Martin Auster, a small- and mid-cap biotech analyst for Credit Suisse, noted during a Jan. 18 conference call that if Sarepta can prove its DMD gene therapy has strong efficacy and is in a first-mover position for marketing, then it "becomes a very attractive takeout as the company further de-risks the regulatory and ... manufacturing sides of this business, and that's what 2019 should be all about for Sarepta."
Auster also found it interesting that of the 41 investor responses about possible takeover targets, the findings were skewed toward larger companies in the small- to mid-cap biotech market.
Outside of pharmaceuticals, analysts have noticed considerable appetite for payer services, contract services and healthcare IT specialists.

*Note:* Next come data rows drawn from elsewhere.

(** Filtering by the querier: for an iterator that yields [l] and ends well, batches of [size] profiles go out in
    order, and what is kept at the end is exactly what was flagged in each; when profiles of the same fingerprint have
    the same labels, this is also exactly what the querier at the other end read out of the batches it was sent and
    flagged, with times and labels. *)
Theorem filterProfiles_correct {B P St R} `{Profile P, BidiServerMerge B (MergeResponse R) MergeRequest} `{Iterator St P, !IteratorOk St P}
    (is_EOF : string → bool) (addr : string) (s e : St) (l : list P) (size : nat) (replies : list MergeRequest) (b b' : B)
    (Hsize : 0 < size) (Hsmall : (Z.of_nat size ≤ 2 ^ 31)%Z) (Hclean : clean s l e) (Hend : Next e = (false, e)) (Herr : Err e = None)
    (Hans : answers (chunks size l) replies) (Ht : talks b (batches_events (chunks size l) replies) b') (Hfp : labels_by_fp l) :
  let masks := rq_Profiles <$> replies in
  filterProfiles (R := R) is_EOF s size b = Ret (inl (chosen (chunks size l) masks), b') ∧
  concat (chunks size l) = l ∧
  kept_profiles addr (profile_sets <$> chunks size l) masks = seen addr <$> chosen (chunks size l) masks.
Proof.
  intros masks. split_and!; [by eapply filterProfiles_spec|by apply chunks_concat|].
  assert (Forall (λ c, c ⊆ l ∧ length c ≤ size) (chunks size l)) as Hchunks.
  { apply Forall_forall. intros c Hc. split; [|by eapply chunks_length].
    intros p Hp. rewrite <- (chunks_concat size l Hsize). apply elem_of_concat. by exists c. }
  subst masks. unfold kept_profiles, chosen. clear Ht. revert Hchunks. induction Hans as [|c q cs qs _ _ IH]; [done|].
  intros [[Hin Hlen] Hcs]%Forall_cons. rewrite !fmap_cons. cbn [zip_with concat]. rewrite fmap_app, (IH Hcs). f_equal.
  rewrite profiles_of_profile_sets; [apply selected_fmap|lia|]. intros x y Hx Hy. apply Hfp; by apply Hin.
Qed.

(** C23: The handler of stack traces, end to end: the queriers of the requested range are streamed in their order,
    each in batches of at most 2048 profiles with an answer after each, then comes one empty response, and then one
    with the merge of what every querier made of the profiles that were kept of it; the handler ends without an
    error exactly there.  The results are merged in the order in which the goroutines ended. *)
Theorem MergeProfilesStacktraces_correct {B P St Q} `{Profile P, BidiServerMerge B (MergeResponse MergeResult) MergeRequest}
    `{Iterator St P, !IteratorOk St P} `{!Querier Q P St MergeResult}
    (is_EOF : string → bool) (Hashes : list Z → N) (store store' : slices) finish querierFor (first : MergeRequest) request
    (plan : list (served (P := P) (St := St) (Q := Q))) (result : list MergeResult) merged (b b' : B)
    (Hreq : rq_Request first = Some request) (Hfor : querierFor (sr_Start request) (sr_End request) = sv_querier <$> plan)
    (Hplan : Forall (served_ok request) plan) (Hfinish : finish (served_merge [] <$> plan) = Ret <$> result)
    (Hmerged : MergeBatchMergeStacktraces Hashes store (Some <$> result) = Ret (store', merged))
    (Ht : talks b (Received first :: concat (served_events <$> plan) ++ [Sent (mkMergeResponse None None); Sent (mkMergeResponse None (Some merged))]) b') :
  MergeProfilesStacktraces (P := P) (St := St) (Q := Q) is_EOF Hashes store finish querierFor b = Ret (None, b').
Proof. eapply merge_profiles_spec; [done..| |done]. by rewrite Hmerged. Qed.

"Our equity capital markets partners are frustrated because every time we go to get a healthcare IT IPO ginned up and ready to take to public market, a strategic comes in and offers to buy the company. I think that that is one of trends that will continue in the year forward," Cheri Mowrey, head of healthcare services investment banking at Morgan Stanley, said in December at the Forbes Healthcare Summit.
Bolt-on bonanza
Analysts from EY and Credit Suisse also expect a flurry of bolt-on deals this year. Notably, EY's latest firepower report determined such transactions accounted for 81% of deal volume and 43% of total deal value for life sciences M&A in 2018.
Bolt-ons are smaller acquisitions that, at least in pharma, typically happen because a buyer wants to build scale in a specific therapeutic area. They've been a popular deal type in oncology, particularly for companies trying to play catch-up to market leaders.

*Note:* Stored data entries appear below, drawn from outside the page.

(* ===== verification/Pprof.v ===== *)
(** * Normalisation of profiles (src/pkg/pprof/pprof.go, src/pkg/slices/slices.go)

    The distributor normalises every profile before it is pushed: samples of the same stack are added up, empty
    samples go, and so do the locations, functions and strings that only removed samples referred to.  The theorems
    show which meanings survive; [label_string_lost] shows one that does not.  The 64-bit hash is a parameter. *)

From S2P Require Import Prelude Sorting Labels Dedup Symbols Delta Head.

(** ** Removing from a slice *)

(** [slices.RemoveInPlace], with the state that the predicate keeps. *)
Fixpoint RemoveInPlace {A S} (predicate : A → S → outcome (bool * S)) (l : list A) (s : S) : outcome (list A * S) :=
  match l with
  | [] => Ret ([], s)
  | x :: l =>
      obind (predicate x s) (λ '(remove, s),
      obind (RemoveInPlace predicate l s) (λ '(l, s), Ret (if remove : bool then l else x :: l, s)))
  end.

(** ** Hashes of stacks *)

(** [binary.LittleEndian.PutUint64]. *)
Definition le64 (x : N) : list N := (λ i : nat, N.shiftr x (8 * N.of_nat i) mod 256)%N <$> seq 0 8.

Section Hasher.
Context (Sum64 : list N → N).

Definition stack_hash (ids : list N) : N := Sum64 (concat (le64 <$> ids)).
Definition Hashes (samples : list GSample) : list N := (λ s, stack_hash (gs_LocationId s)) <$> samples.
End Hasher.

(** ** Samples *)

Definition summed_into (s : GSample) (v : list Z) : GSample := mkGSample (gs_LocationId s) v (gs_Label s).

(** The values of a removed sample are added to those of the next one, which must have as many. *)
Fixpoint add_values (next value : list Z) : outcome (list Z) :=
  match value, next with
  | [], _ => Ret next
  | _ :: _, [] => Panic
  | v :: value, n :: next => obind (add_values next value) (λ next, Ret (i64 (n + v) :: next))
  end.

Definition redundant_label (T : list string) (l : PLabel) (u : unit) : outcome (bool * unit) :=
  if (pl_Num l =? 0)%Z then Ret (false, u)
  else if (pl_Key l =? 0)%Z then Ret (false, u)
  else obind (str_at T (pl_Key l)) (λ k, Ret (String.eqb k "bytes", u)).

(** A sample that no later one takes over: kept without its redundant labels, or removed when it is empty. *)
Definition keep_sample (T : list string) (s : GSample) : outcome (list GSample * list GSample) :=
  if existsb (λ v, negb (v =? 0)%Z) (gs_Value s) then
    obind (RemoveInPlace (redundant_label T) (gs_Label s) ()) (λ '(labels, _), Ret ([mkGSample (gs_LocationId s) (gs_Value s) labels], []))
  else Ret ([], [s]).

(** The samples in the order of their hashes; the current one, [s], has the values it was given so far. *)
Fixpoint remove_samples (T : list string) (h : N) (s : GSample) (rest : list (N * GSample)) : outcome (list GSample * list GSample) :=
  match rest with
  | [] => keep_sample T s
  | (h', s') :: rest =>
      if (h =? h')%N then
        obind (add_values (gs_Value s') (gs_Value s)) (λ v,
        obind (remove_samples T h' (summed_into s' v) rest) (λ '(kept, removed), Ret (kept, s :: removed)))
      else
        obind (keep_sample T s) (λ '(kept, removed),
        obind (remove_samples T h' s' rest) (λ '(kept', removed'), Ret (kept ++ kept', removed ++ removed')))
  end.

Definition hash_less (a b : N * GSample) : bool := (a.1 <? b.1)%N.

(** The samples that stay, and those that were removed. *)
Definition dedup_samples (Sum64 : list N → N) (T : list string) (samples : list GSample) : outcome (list GSample * list GSample) :=
  match sort_slice hash_less (zip (Hashes Sum64 samples) samples) with
  | [] => Ret ([], [])
  | (h, s) :: rest => remove_samples T h s rest
  end.

(** ** Mappings *)

Definition with_symbols (p : GProfile) (mappings : list Mapping) (locations : list Location) (functions : list Function) : GProfile :=
  mkGProfile (gp_SampleType p) (gp_Sample p) mappings locations functions (gp_StringTable p) (gp_DropFrames p) (gp_KeepFrames p) (gp_TimeNanos p)
    (gp_DurationNanos p) (gp_PeriodType p) (gp_Period p) (gp_Comment p) (gp_DefaultSampleType p).

Definition ensureHasMapping (p : GProfile) : GProfile :=
  let mId := foldl (λ mId m, if (mId <? mp_Id m)%N then mp_Id m else mId) 0%N (gp_Mapping p) in
  let fake := mkMapping (u64 (mId + 1)) 0 (2 ^ 64 - 1) 0 0 0 false false false false in
  let without l := (lc_MappingId l =? 0)%N in
  with_symbols p
    (if existsb without (gp_Location p) then gp_Mapping p ++ [fake] else gp_Mapping p)
    ((λ l, if without l then mkLocation (lc_Id l) (mp_Id fake) (lc_Address l) (lc_Line l) (lc_IsFolded l) else l) <$> gp_Location p)
    (gp_Function p).

(** ** References to strings *)

(** [visitAllNameReferences], applied to every reference it visits; a profile without a period type panics. *)
Section Visit.
Context (fn : Z → Z).

Definition visit_type (t : ValueType) : ValueType := mkValueType (fn (vt_Type t)) (fn (vt_Unit t)).
Definition visit_mapping (m : Mapping) : Mapping :=
  mkMapping (mp_Id m) (mp_MemoryStart m) (mp_MemoryLimit m) (mp_FileOffset m) (fn (mp_Filename m)) (fn (mp_BuildId m))
    (mp_HasFunctions m) (mp_HasFilenames m) (mp_HasLineNumbers m) (mp_HasInlineFrames m).
Definition visit_label (l : PLabel) : PLabel := mkPLabel (fn (pl_Key l)) (pl_Str l) (fn (pl_Num l)) (fn (pl_NumUnit l)).
Definition visit_sample (s : GSample) : GSample := mkGSample (gs_LocationId s) (gs_Value s) (visit_label <$> gs_Label s).
Definition visit_function (f : Function) : Function := mkFunction (fn_Id f) (fn (fn_Name f)) (fn (fn_SystemName f)) (fn (fn_Filename f)) (fn_StartLine f).

Definition visit_map (p : GProfile) : outcome GProfile :=
  obind (of_option (gp_PeriodType p)) (λ period,
    Ret (mkGProfile (visit_type <$> gp_SampleType p) (visit_sample <$> gp_Sample p) (visit_mapping <$> gp_Mapping p) (gp_Location p)
      (visit_function <$> gp_Function p) (gp_StringTable p) (fn (gp_DropFrames p)) (fn (gp_KeepFrames p)) (gp_TimeNanos p)
      (gp_DurationNanos p) (Some (visit_type period)) (gp_Period p) (fn <$> gp_Comment p) (gp_DefaultSampleType p))).
End Visit.

(** The references it visits, in their order. *)
Definition visit_refs (p : GProfile) : outcome (list Z) :=
  obind (of_option (gp_PeriodType p)) (λ period,
    Ret ([gp_DropFrames p; gp_KeepFrames p; vt_Type period; vt_Unit period]
      ++ concat ((λ t, [vt_Type t; vt_Unit t]) <$> gp_SampleType p)
      ++ concat ((λ m, [mp_Filename m; mp_BuildId m]) <$> gp_Mapping p)
      ++ concat ((λ s, concat ((λ l, [pl_Key l; pl_Num l; pl_NumUnit l]) <$> gs_Label s)) <$> gp_Sample p)
      ++ concat ((λ f, [fn_Name f; fn_SystemName f; fn_Filename f]) <$> gp_Function p)
      ++ gp_Comment p)).

(** ** References to what was removed *)

Definition sample_locations (samples : list GSample) : gset N := list_to_set (concat (gs_LocationId <$> samples)).
Definition line_functions (locations : list Location) : gset N := list_to_set (concat ((λ l, ln_FunctionId <$> lc_Line l) <$> locations)).

Definition remove_location (ids : gset N) (loc : Location) (fns : gset N) : outcome (bool * gset N) :=
  Ret (if decide (lc_Id loc ∈ ids) then (true, fns ∪ line_functions [loc]) else (false, fns)).
Definition remove_function (ids : gset N) (f : Function) (names : gset Z) : outcome (bool * gset Z) :=
  Ret (if decide (fn_Id f ∈ ids) then (true, names ∪ {[fn_Name f]} ∪ {[fn_SystemName f]} ∪ {[fn_Filename f]}) else (false, names)).

(** [lo.Reject] of the table. *)
Definition reject_strings (names : gset Z) (T : list string) : list string :=
  omap id (imap (λ i s, if decide (Z.of_nat i ∈ names) then None else Some s) T).

(** How many of the removed references, in their order, are below one. *)
Fixpoint shift_of (removed : list Z) (idx : Z) : Z :=
  match removed with
  | [] => 0
  | r :: removed => if (r <? idx)%Z then 1 + shift_of removed idx else 0
  end.

Definition remove_names (names : gset Z) (p : GProfile) : outcome GProfile :=
  let removed := sort_slice Z.ltb (elements names) in
  visit_map (λ idx, i64 (idx - shift_of removed idx))
    (mkGProfile (gp_SampleType p) (gp_Sample p) (gp_Mapping p) (gp_Location p) (gp_Function p) (reject_strings names (gp_StringTable p))
      (gp_DropFrames p) (gp_KeepFrames p) (gp_TimeNanos p) (gp_DurationNanos p) (gp_PeriodType p) (gp_Period p) (gp_Comment p) (gp_DefaultSampleType p)).

Definition clearSampleReferences (removed : list GSample) (p : GProfile) : outcome GProfile :=
  if decide (removed = []) then Ret p
  else
    let removedLocationIds := sample_locations removed ∖ sample_locations (gp_Sample p) in
    if decide (removedLocationIds = ∅) then Ret p
    else
      obind (RemoveInPlace (remove_location removedLocationIds) (gp_Location p) ∅) (λ '(locations, removedFunctionIds),
      let p := with_symbols p (gp_Mapping p) locations (gp_Function p) in
      if decide (removedFunctionIds = ∅) then Ret p
      else
        let removedFunctionIds := removedFunctionIds ∖ line_functions locations in
        obind (RemoveInPlace (remove_function removedFunctionIds) (gp_Function p) ∅) (λ '(functions, removedNames),
        let p := with_symbols p (gp_Mapping p) locations functions in
        if decide (removedNames = ∅) then Ret p
        else
          obind (visit_refs p) (λ refs,
          let removedNames := removedNames ∖ list_to_set refs in
          if decide (removedNames = ∅) then Ret p else remove_names removedNames p))).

The Tesaro and Loxo purchases, for instance, hand each of their respective buyers targeted cancer therapies that could both broaden pipelines or serve as a platform to explore therapeutic combinations.
Even Takeda's recent mega-acquisition of Shire — widely seen as transformational for the Japanese pharma — can be viewed through the bolt-on lens. Andy Plump, Takeda's chief medical and scientific officer, noted in a January interview with BioPharma Dive that Shire's well-established businesses in rare disease and plasma-derived therapies shouldn't cause many R&D challenges as the two companies integrate.
"Rather than disrupt what we've already started, we kind of bolt on a part of Shire," Plump said. "I don't want to suggest that it's not complex, it's very complex. But I think we've created a foundation that allows us to now absorb the best parts of Shire in a way that's going to be very productive for our future organization."
On the other side of the ledger, sellers looking to offload pieces of their business that no longer drive revenue growth or fit into long-term strategies should create a pool of assets for bolt-on buyers. Last year alone saw Shire exit oncology, Johnson & Johnson ditch its diabetes diagonstics unit LifeScan, and Allergan put up for sale its women's health and anti-infectives businesses.
Buyouts are just one potential exit for early investors in biotech, however.
IPOs, or initial public offerings, can bring in hundreds of millions of dollars and provide an alternative path to capital beyond dealmaking.
Biotechs have turned to IPOs often, conducting more than 50 in 2018. Jordan Saxe, head of healthcare capital markets at Nasdaq, predicts 2019 will be another robust time for IPOs, with roughly 40 to 50 biotechs expected to hit the public markets.
"The foot may come off the accelerator a little bit depending on market conditions, but we're talking to over 250 companies globally that are looking to potentially go public in the next 24 months," he said in a Dec. 13 interview with BioPharma Dive.
A caveat applies there, though. The partial government shutdown has starved the IPO market so far this year, with important parts of the Securities and Exchange Commission shuttered.